» TASK STATEMENT
Where the records below reach the line containing "bool_decide (addr.1 ∈", start transcribing, and end with the line containing "(** An upstream", exactly and with nothing else added.

» TASK MATERIAL
(* ===== verification/GatewaySource.v ===== *)
(** * The gateway's source

    Models [spvirit-gateway/src/loopguard.rs] (the bans), and the claim, get, put
    and retirement of [spvirit-gateway/src/proxy.rs] over the access control and
    the negative cache.  A claim asks every upstream client at once and a get waits
    for its client, so both are split where they await: requests in flight are a
    part of the state, and one event runs one request to its next await.  Upstream
    clients are services; their answers arrive as events. *)

From stdpp Require Import gmap.
From Stdlib Require Import ZArith.
From S2P Require Import Prelude Utf8 Wire PvdTypes NtTypes Chars Acf Access NegCache.

Local Open Scope Z_scope.

Module GatewaySource.
Import Chars Access NegCache.

(** ** The loop guard *)

Abbreviation Ip := (list Z).
Abbreviation SocketAddr := (Ip * Z)%type.
Abbreviation Guid := (list Z).

Record LoopGuard := mkGuard {
  banned_sockets : gset SocketAddr;
  banned_ips : gset Ip;
  banned_guids : gset Guid }.

Definition is_banned (g : LoopGuard) (addr : SocketAddr) : bool :=
  bool_decide (addr.1 ∈ banned_ips g) || bool_decide (addr ∈ banned_sockets g).

Definition is_guid_banned (g : LoopGuard) (guid : Guid) : bool :=
  negb (bool_decide (guid = replicate 12 0)) && bool_decide (guid ∈ banned_guids g).
(** An upstream that dies between the supervisor's look at it and the idle
    sweep that follows is retired as idle: the entry goes, but the death is not
    counted and the binding of its name stays. *)
Theorem sweep_hides_death s i e :
  heap s !! i = Some e -> supervisor e = Sweep -> upstream e = Running -> callback e = Idle -> nobody (open s) e ->
  exists s', run s [EndTask i; SweepRemove i; SweepCancel i; SweepClose i] = Some s'
    /\ closed s' i /\ bindings s' = bindings s /\ deaths s' = deaths s.
Proof.
  intros He Hs Hu Hc Hno. take_step He. rewrite Hu, Hc. cbn [mbind option_bind].
  set (e1 := with_upstream e Ended). set (s1 := put_entry s i e1). assert (He1 : heap s1 !! i = Some e1) by (now apply (lookup_put s i e)).
  take_step He1. change (supervisor e1) with (supervisor e). rewrite Hs.
  assert (forallb (fun x => negb (bool_decide (x ∈ open s1))) (subs e1) = true) as ->.
  { apply forallb_forall. intros x Hx. apply list_elem_of_In in Hx. apply negb_true_iff, bool_decide_eq_false. now apply Hno. }
  cbn [mbind option_bind]. set (e2 := with_supervisor e1 SweepRemoved). set (s2 := put_entry (remove_current s1 i e1) i e2).
  assert (He2 : heap s2 !! i = Some e2) by (now apply (lookup_put (remove_current s1 i e1) i e1)).
  assert (Hc2 : ~ current s2 i e2) by (unfold current; simpl; case_decide; [now rewrite lookup_delete_eq|done]).
  take_step He2. change (supervisor e2) with SweepRemoved. cbn [mbind option_bind].
  set (e3 := with_supervisor (cancel_upstream e2) SweepCancelled). set (s3 := put_entry s2 i e3).
  assert (He3 : heap s3 !! i = Some e3) by (now apply (lookup_put s2 i e2)).
  take_step He3. change (supervisor e3) with SweepCancelled. cbn [mbind option_bind]. eexists. split; [reflexivity|]. split; [|done].
  exists (with_supervisor (close_all e3) Over). split; [now apply (lookup_put s3 i e3)|]. done.
Qed.

(** ** A sample run *)

Definition pv_key : MonitorKey := (str "c", str "INT:a").

(** A second subscriber joins while the callback has found nobody. *)
Definition race : list Step :=
  [Bind (str "X"); Subscribe pv_key (str "X"); SpawnTask 0; Attach 0; DropReceiver 0; Tick 0; Subscribe pv_key (str "X"); Recheck 0].

Definition after (ls : list Step) : State := default initial (run initial ls).

Lemma run_reachable s ls : forall s', reachable s -> run s ls = Some s' -> reachable s'.
Proof.
  revert s. induction ls as [|l ls IH]; simpl; intros s s' Hr Hs; [congruence|].
  destruct (step s l) as [s1|] eqn:E; [|done]. apply (IH s1); [|done]. now apply (reach_step s l).
Qed.
(** C6: the compiler is correct: text that reads as a program of the grammar, with
    exactly one statement that is not an assignment and code of at most
    [MAX_OPS] operations, compiles to the code of its syntax tree: operators are
    grouped by their level and to the left, the else branch of [?:] reaches as far
    as it can, a store in a then branch is hoisted.  Evaluating the code on any
    operands gives the meaning of the program: every operand of an operator is
    evaluated once and in order, only the branch taken is evaluated, and
    assignments take effect in order. *)
Theorem calc_compiler_correct src toks p :
  lex src = Ok toks -> program toks p -> values p = 1%nat -> (length (prog_code 0 p) <= MAX_OPS)%nat ->
  compile src = Ok (prog_code 0 p) /\
  forall R (lm : Libm) (draw : R -> Z * R) (a : list Z) (r : R), length a = 21%nat ->
  exists v a' r', denote_prog lm draw p a r = Some ([v], a', r') /\ eval_with_rng lm draw (prog_code 0 p) a r = Ok (v, a', r').
Proof.
  intros Hlex Hp Hv Hl. pose proof (program_wf _ _ Hp) as Hw. set (ops := prog_code 0 p) in *.
  assert (Hpl : placed ops 0 (prog_code 0 p)) by (intros k op; done). split.
  - unfold compile. rewrite Hlex. cbn [bind_outcome]. destruct (program_parse _ _ Hp [] [] [] Hl) as (fs & o & S1 & F1).
    unfold init. rewrite S1. cbn [bind_outcome]. unfold finish. cbn [Calc.stack Calc.out expect_operand andb]. rewrite F1.
    change ([] ++ prog_code (length []) p) with ops. cbn [bind_outcome]. destruct (Nat.ltb_spec MAX_OPS (length ops)); [lia|].
    assert (Hc : check_arity ops = Ok tt).
    { unfold check_arity. rewrite (prog_checks p Hw ops 0 0 Hpl) by (fold ops; lia). fold ops. cbn [Nat.add]. rewrite Hv.
      cbn [check_segment]. by rewrite Nat.leb_refl. }
    by rewrite Hc.
  - intros R lm draw a r Ha. destruct (prog_runs lm draw ops p Hw 0 (mkM [] a r) Hpl Ha) as (n & vs & a' & r' & N & E & V & L).
    rewrite Hv in V. destruct vs as [|v [|]]; try done. exists v, a', r'. split; [done|].
    unfold eval_with_rng, run. fold ops in L, N. specialize (L (S (length ops) - n)%nat).
    replace (n + (S (length ops) - n))%nat with (S (length ops)) in L by lia. rewrite L.
    replace (S (length ops) - n)%nat with (S (length ops - n)) by lia. cbn [run_from Nat.add].
    by rewrite (lookup_ge_None_2 ops (length ops)) by lia.
Qed.
Lemma accounted_step evs s ev s' : Inv s -> run initial evs = Some s -> accounted evs s -> apply s ev = Some s' -> accounted (evs ++ [ev]) s'.
Proof.
  intros Hi Hr [Ht Hm] Ha. split.
  - intros k t' Hk'. destruct (decide (own ev = Some k)) as [Ho|Ho].
    + destruct (tasks s !! k) as [t|] eqn:Hk; [by eapply told_own; eauto|]. destruct ev; cbn in Ho, Ha; simplify_eq; by rewrite Hk in Ha.
    + destruct (tasks s !! k) as [t|] eqn:Hk.
      * assert (He : forall key, ev <> Enqueue k key) by (intros key ->; cbn in Ha; by rewrite Hk in Ha).
        rewrite (apply_other s ev s' k Ha Ho) in Hk'; [|destruct ev; try done; intros ->; by destruct (He key)].
        simplify_eq. apply told_other; auto.
      * destruct ev as [| |j key| | | | | | |]; try (rewrite (apply_other s _ s' k Ha Ho) in Hk' by done; congruence).
        destruct (decide (j = k)) as [->|Hj]; [|rewrite (apply_other s _ s' k Ha Ho) in Hk' by done; congruence].
        cbn in Ha. rewrite Hk in Ha. simplify_eq. unfold enqueue_acquire in Hk'. destruct (permits s); cbn in Hk'; [congruence|].
        rewrite lookup_insert_eq in Hk'. injection Hk' as <-. cbn. rewrite heard_snoc. cbn. by rewrite decide_True.
  - intros key e He. destruct ev as [| | | | | | |k now| |];
      try (rewrite (memo_step s _ s' Ha) in He; by apply resolved_by_snoc, Hm); try (cbn in Ha; simplify_eq; done).
    cbn in Ha. destruct (tasks s !! k) as [t|] eqn:Hk; [|done]. destruct (phase t) as [| | | |found| |] eqn:Hp; try done. simplify_eq.
    cbn in He. destruct (proj2 (note_resolved_memo (reg s) (t_key t) now found (i_memo _ Hi)) key e He) as [[-> ->]|Hold];
      [|by apply resolved_by_snoc, Hm].
    exists evs, k, [], s, t. do 4 (split; [done|]). pose proof (Ht k t Hk) as Hto. rewrite Hp in Hto. by destruct found.
Qed.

» RESULT BELOW
  bool_decide (addr.1 ∈ banned_ips g) || bool_decide (addr ∈ banned_sockets g).

Definition is_guid_banned (g : LoopGuard) (guid : Guid) : bool :=
  negb (bool_decide (guid = replicate 12 0)) && bool_decide (guid ∈ banned_guids g).
(** An upstream that dies between the supervisor's look at it and the idle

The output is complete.